Pour moi, vu les milliards d’individus dans le monde, le hasard qui fait que deux personnes portent les mêmes noms et prénoms et soient nées le même jour n’était qu’une coïncidence des plus logiques. De même, quand on pense à quelqu’un et qu’il se manifeste ou qu’on anticipe qu’il ne va pas bien et que cela s’avère vrai, cet effet de synchronicité s’exprimait simplement par le fait d’une attirance naturelle, d’une affectueuse affinité.

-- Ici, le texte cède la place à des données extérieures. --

(* ===== verification/Yield.v ===== *)
(** * The yield controller (src/internal/yield/yield.go)

    [controller] is the state under [c.mu] with the per-instance slices
    ([unloaders], [labels], [actionDone], [idleTimeouts], [lastDispatch],
    [inFlight], [idleUnloaded], all of the same length by construction) as one
    list of [slot]s.  A serve context is the number of the [WithCancel] that
    made it, a done channel the number of the [startAction] that made it, so the
    log [started] names every action ever ordered.  [step] interleaves the poll
    loop, operator overrides, the tracked request handlers (one event per atomic
    operation) and the spawned action goroutines.  A poll is one event: the lock is
    held throughout, but the atomics [checkIdleLocked] reads are those of the
    handlers, which take no lock, so that an update between its reads of one
    instance is not seen apart from one before or after the poll. *)

From S2P Require Import Prelude.
From S2P Require Import GoLib.
#[local] Set Warnings "-clear-no-such-hyp,-level-tolerance".
Local Open Scope Z_scope.

Module Yield.

Import GoLib.

(** ** Data *)

Inductive Mode := ModeAuto | ModeForceYield | ModeForceServe.
Inductive action := Unload | Reload.
Inductive unloadTrigger := triggerYield | triggerIdle.
Inductive gpu_call := PauseGPU | ResumeGPU.

#[global] Instance Mode_eq_dec : EqDecision Mode.
Proof. solve_decision. Defined.
#[global] Instance action_eq_dec : EqDecision action.
Proof. solve_decision. Defined.
#[global] Instance unloadTrigger_eq_dec : EqDecision unloadTrigger.
Proof. solve_decision. Defined.

Definition Mode_String (m : Mode) : string :=
  match m with ModeForceYield => "yield" | ModeForceServe => "serve" | ModeAuto => "auto" end.

Definition ParseMode (s : string) : Mode * bool :=
  if String.eqb s "auto" then (ModeAuto, true)
  else if String.eqb s "yield" then (ModeForceYield, true)
  else if String.eqb s "serve" then (ModeForceServe, true)
  else (ModeAuto, false).

(** One configured instance; times are Unix nanoseconds. *)
Record slot := Slot {
  unloader : nat;
  label : string;
  actionDone : option nat;
  idleTimeout : Z;
  lastDispatch : Z;
  inFlight : Z;
  idleUnloaded : bool;
}.

(** A call of [startAction]: the instance, what its caller spawns with it, and
    the predecessor's channel. *)
Record order := Order {
  o_inst : nat;
  o_act : action;
  o_trigger : unloadTrigger;
  o_wait : option nat;
}.

(** An action goroutine: waiting for its predecessor, in its upstream call, or
    past [close(done)]. *)
Inductive task := TWaiting | TRunning | TFinished.

Record controller := Controller {
  interval : Z;
  confirmPolls : Z;
  origToFiltered : list Z;
  hasGpuMgr : bool;
  mode : Mode;
  autoContended : bool;
  autoReason : string;
  effective : bool;
  lastPoll : option Z;
  confirmCount : Z;
  confirmReason : string;
  serveCtx : nat;
  canceled : gset nat;
  slots : list slot;
  started : list order;
  tasks : gmap nat task;
  gpu_calls : list gpu_call;
}.

Definition set_mode (m : Mode) (c : controller) : controller :=
  Controller (interval c) (confirmPolls c) (origToFiltered c) (hasGpuMgr c) m (autoContended c)
    (autoReason c) (effective c) (lastPoll c) (confirmCount c) (confirmReason c) (serveCtx c)
    (canceled c) (slots c) (started c) (tasks c) (gpu_calls c).

Definition set_auto (b : bool) (r : string) (c : controller) : controller :=
  Controller (interval c) (confirmPolls c) (origToFiltered c) (hasGpuMgr c) (mode c) b
    r (effective c) (lastPoll c) (confirmCount c) (confirmReason c) (serveCtx c)
    (canceled c) (slots c) (started c) (tasks c) (gpu_calls c).

Definition set_lastPoll (t : Z) (c : controller) : controller :=
  Controller (interval c) (confirmPolls c) (origToFiltered c) (hasGpuMgr c) (mode c) (autoContended c)
    (autoReason c) (effective c) (Some t) (confirmCount c) (confirmReason c) (serveCtx c)
    (canceled c) (slots c) (started c) (tasks c) (gpu_calls c).

Definition set_confirm (n : Z) (r : string) (c : controller) : controller :=
  Controller (interval c) (confirmPolls c) (origToFiltered c) (hasGpuMgr c) (mode c) (autoContended c)
    (autoReason c) (effective c) (lastPoll c) n r (serveCtx c)
    (canceled c) (slots c) (started c) (tasks c) (gpu_calls c).

Definition set_serving (e : bool) (ctx : nat) (cs : gset nat) (c : controller) : controller :=
  Controller (interval c) (confirmPolls c) (origToFiltered c) (hasGpuMgr c) (mode c) (autoContended c)
    (autoReason c) e (lastPoll c) (confirmCount c) (confirmReason c) ctx
    cs (slots c) (started c) (tasks c) (gpu_calls c).

Definition set_slots (l : list slot) (c : controller) : controller :=
  Controller (interval c) (confirmPolls c) (origToFiltered c) (hasGpuMgr c) (mode c) (autoContended c)
    (autoReason c) (effective c) (lastPoll c) (confirmCount c) (confirmReason c) (serveCtx c)
    (canceled c) l (started c) (tasks c) (gpu_calls c).

Definition set_started (l : list order) (c : controller) : controller :=
  Controller (interval c) (confirmPolls c) (origToFiltered c) (hasGpuMgr c) (mode c) (autoContended c)
    (autoReason c) (effective c) (lastPoll c) (confirmCount c) (confirmReason c) (serveCtx c)
    (canceled c) (slots c) l (tasks c) (gpu_calls c).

Certes, j’étais totalement libre de refuser le poste et d’aller à cette deuxième entrevue, ce qui aurait pu changer la suite des choses. Mais il reste vrai qu’un incroyable leurre concernant le poste m’a déstabilisée et que cette improbable conjoncture a pu me faire commettre une erreur de jugement. J’ai, aujourd’hui, le sentiment d’avoir été l’objet d’une circonstance qui a minimisé mes chances de prendre la bonne décision. Je crois maintenant que des facteurs extérieurs peuvent influencer nos décisions. Je dois avouer que, depuis cette mésaventure, sans voir des messages partout, j’en suis venue à penser que des occurrences, des correspondances et de mystérieuses concordances existent de façon indépendante de notre volonté. Il est peut-être vrai que nos vies sont parfois soumises aux lois secrètes du hasard et à l’insondable fatalité des rencontres.

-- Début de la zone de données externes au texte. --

Lemma submit_good m s now t : wf t -> good m (CSubmit s now) t (Submit s now t).2.
Proof.
  intros Hw. unfold Submit, scanOne.
  destruct (where_ (fun j => bool_decide (IdempotencyKey j = s_key s)) t) as [|e l] eqn:Hk.
  2: { apply good_same; [done|]. simpl. by rewrite existsb_where, Hk. }
  destruct (existsb (by_id (s_id s)) t) eqn:Hi.
  { apply good_same; [done|]. simpl. by rewrite Hi, orb_true_r. }
  simpl. set (j := new_row s (tail_hint t) now).
  assert (Hnew : where_ (is_state StateQueued) (t ++ [j]) = where_ (is_state StateQueued) t ++ [j])
    by (by rewrite where_tail, (proj2 (is_state_true _ _))).
  assert (Hsort : StronglySorted hint_lt (line t ++ [j])).
  { apply StronglySorted_snoc; [by apply line_sorted, Hw|]. intros r [Hr _]%elem_of_line. by apply tail_hint_gt. }
  assert (Hline : line (t ++ [j]) = line t ++ [j]).
  { apply line_unique; [|done]. by rewrite Hnew, line_perm. }
  split; [split|split].
  - rewrite fmap_app. apply NoDup_app. split; [apply Hw|]. split; [|apply NoDup_singleton].
    intros x (r & -> & Hr)%list_elem_of_fmap Hx. apply list_elem_of_singleton in Hx. simpl in Hx.
    rewrite existsb_where in Hi. destruct (where_ (by_id (s_id s)) t) eqn:Hwi; [|done].
    pose proof (where_nil _ _ Hwi _ Hr) as Hf. by apply by_id_false in Hf.
  - rewrite fmap_app. apply NoDup_app. split; [apply Hw|]. split; [|apply NoDup_singleton].
    intros x (r & -> & Hr)%list_elem_of_fmap Hx. apply list_elem_of_singleton in Hx. simpl in Hx.
    pose proof (where_nil _ _ Hk _ Hr) as Hf. by apply bool_decide_eq_false in Hf.
  - rewrite <- line_perm, Hline. by apply sorted_hints.
  - split; intros r Hr.
    + exists r. set_solver.
    + apply elem_of_app in Hr as [Hr| ->%list_elem_of_singleton]; [left; by exists r|].
      right. by exists s, (tail_hint t), now.
  - rewrite Hline, fmap_app. simpl. rewrite existsb_where, Hk, Hi. done.
Qed.

Lemma filter_notin (l : list string) x : x ∉ l -> filter (fun y => y <> x) l = l.
Proof.
  induction l as [|y l IH]; intros Hx; [done|]. apply not_elem_of_cons in Hx as [Hy Hx].
  rewrite filter_cons, decide_True by done. f_equal. by apply IH.
Qed.

Lemma claim_head t j l : wf t -> line t = j :: l -> filter (fun x => x <> ID j) (ID <$> line t) = ID <$> l.
Proof.
  intros Hw Hl. pose proof (line_ids_nodup _ Hw) as Hn. rewrite Hl, fmap_cons in *.
  apply NoDup_cons in Hn as [Hj _]. rewrite filter_cons, decide_False by naive_solver.
  by apply filter_notin.
Qed.

Lemma claim_good m now t : wf t -> good m (CClaimNext now) t (ClaimNext now t).2.
Proof.
  intros Hw. unfold ClaimNext, scanOne. destruct (line t) as [|j l] eqn:Hl; simpl.
  { apply good_same; [done|]. by rewrite Hl. }
  assert (Hj : j ∈ t /\ JobState j = StateQueued) by (apply elem_of_line; rewrite Hl; by left).
  destruct Hj as [Hj Hq].
  destruct (row_split _ _ (wf_ids _ Hw) Hj) as (t1 & t2 & Ha).
  rewrite (update_at _ _ _ _ _ _ Ha).
  - eapply good_drop; [done|done|by apply life_claim|done|done|].
    rewrite (claim_head _ _ _ Hw Hl). simpl. by rewrite Hl.
  - by rewrite (proj2 (by_id_true _ _)), (proj2 (is_state_true _ _)).
  - intros r [Hr _]%andb_true_iff. by apply by_id_true in Hr.
Qed.

Lemma succeed_good m id res now t : wf t -> good m (CSucceed id res now) t (Succeed id res now t).2.
Proof.
  intros Hw. unfold Succeed, mustAffect. cbn [snd].
  pose proof (update_guarded id (is_state StateRunning) (set_succeeded res now) t Hw) as Hu.
  destruct (find_job id t) as [j|]; [|rewrite Hu; by apply good_same].
  destruct Hu as (t1 & t2 & Ha & _ & ->). destruct (is_state StateRunning j) eqn:Hr; [|by apply good_same].
  apply is_state_true in Hr. eapply good_keep; [done|done|by apply life_succeed|congruence|done|done].
Qed.

Lemma preempt_good m id t : wf t -> good m (CPreempt id) t (Preempt id t).2.
Proof.
  intros Hw. unfold Preempt, mustAffect. cbn [snd].
  pose proof (update_guarded id (is_state StateRunning) (set_preempted (front_hint t)) t Hw) as Hu.
  destruct (find_job id t) as [j|] eqn:Hf; [|rewrite Hu; apply good_same; [done|simpl; by rewrite Hf]].
  destruct Hu as (t1 & t2 & Ha & <- & ->). destruct (is_state StateRunning j) eqn:Hr.
  - apply is_state_true in Hr as Hr'. eapply good_push; [done|done|by apply life_preempt|done|done|done|].
    simpl. by rewrite Hf, Hr.
  - apply good_same; [done|]. simpl. by rewrite Hf, Hr.
Qed.

Lemma fail_good m id msg now t : wf t -> good m (CFailOrRetry id msg now) t (FailOrRetry id msg m now t).2.
Proof.
  intros Hw. unfold FailOrRetry, scanOne. pose proof (find_by_id id t (wf_ids _ Hw)) as Hf.
  destruct (find_job id t) as [j|] eqn:Hfj; destruct Hf as [-> Hf].
  2: { apply good_same; [done|]. simpl. by rewrite Hfj. }
  destruct Hf as [Hj <-]. destruct (is_state StateRunning j) eqn:Hr; simpl.
  2: { apply good_same; [done|]. simpl. by rewrite Hfj, Hr. }
  apply is_state_true in Hr as Hr'. destruct (row_split _ _ (wf_ids _ Hw) Hj) as (t1 & t2 & Ha).
  destruct (Z.leb_spec m (Attempts j + 1)); simpl; rewrite (update_row _ _ _ _ _ Ha).
  - eapply good_keep; [done|done|by apply life_fail|congruence|done|].
    simpl. rewrite Hfj, Hr, (proj2 (Z.ltb_ge _ _)) by lia. done.
  - eapply good_push; [done|done|by apply life_retry|done|done|done|].
    simpl. rewrite Hfj, Hr, (proj2 (Z.ltb_lt _ _)) by lia. done.
Qed.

Parfois, le quotidien est si difficile qu’on a envie de faire confiance aux miracles et aux chimères exprimés dans les livres, aux astres, aux cartes du ciel, aux interventions divines, aux ondes mystérieuses des prémonitions des guides spirituels ou à la suite magique du destin prédit dans les sciences occultes, l’horoscope ou le tarot. Pour moi, toutes ces croyances et tous ces signes invisibles ne sont que de réconfortantes interprétations d’une science peu exacte.

Au final, je ne sais toujours pas si je peux dire, sans me mentir, qu’un malencontreux hasard a joué en ma défaveur, mais, en admettant que je ne sois qu’à moitié responsable de la situation initiale, je me sais du moins entièrement responsable de son dénouement.